[Collected data entries]
(** X10. In the body of the 200 response the fields of the market's
    projection take precedence: the projection is spread last, so every
    field it has, also one named [bets] or [comments], appears in the body
    with the projection's value, in place of the fetched array. *)
Theorem handler_projection_overrides :
  ∀ toFullMarket (req : Request) (res : Response) (w : World)
    (contract : Contract) (bets : list object) (k : string) (v : value),
    contract_of_slug w (req_slug req) = Resolved (Some contract) →
    bets_of w (contract_id contract) = Resolved bets →
    read_refused w (comments_query (contract_id contract)) = false →
    NoDup (toFullMarket contract).*1 →
    obj_lookup k (toFullMarket contract) = Some v →
    ∃ sent fields,
      (handler toFullMarket req res w).1 = Resolved sent
      ∧ statusCode sent = 200
      ∧ body sent = Some (VObj fields)
      ∧ obj_lookup k fields = Some v.
Proof.
  intros toFullMarket req res w contract bets k v Hslug Hbets Hread Hnd Hk.
  rewrite handler_run, Hslug. cbv zeta. rewrite Hbets, Hread.
  unfold json. cbn [fst].
  eexists _, _. split; [reflexivity |]. split; [reflexivity |].
  split; [reflexivity |]. by apply obj_lookup_spread_present.
Qed.

Lemma handler_projection_overrides_witness :
  ∃ sent fields,
    (handler shadowing_toFullMarket (mkRequest "valid-slug") new_response
       market_world).1 = Resolved sent
    ∧ statusCode sent = 200
    ∧ body sent = Some (VObj fields)
    ∧ obj_lookup "bets" fields = Some (VArr []).
Proof.
  apply (handler_projection_overrides shadowing_toFullMarket
           (mkRequest "valid-slug") new_response market_world demo_contract
           [[("id", VStr "b1"); ("amount", VNum 10)]] "bets" (VArr [])).
  - reflexivity.
  - reflexivity.
  - reflexivity.
  - apply (bool_decide_unpack _). vm_compute. exact I.
  - reflexivity.
Defined.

- **The task**
What you return should be the lines from the start of the data through the line with "(w : World)", quoted exactly and nothing more.

- **Task answer**
(** X10. In the body of the 200 response the fields of the market's
    projection take precedence: the projection is spread last, so every
    field it has, also one named [bets] or [comments], appears in the body
    with the projection's value, in place of the fetched array. *)
Theorem handler_projection_overrides :
  ∀ toFullMarket (req : Request) (res : Response) (w : World)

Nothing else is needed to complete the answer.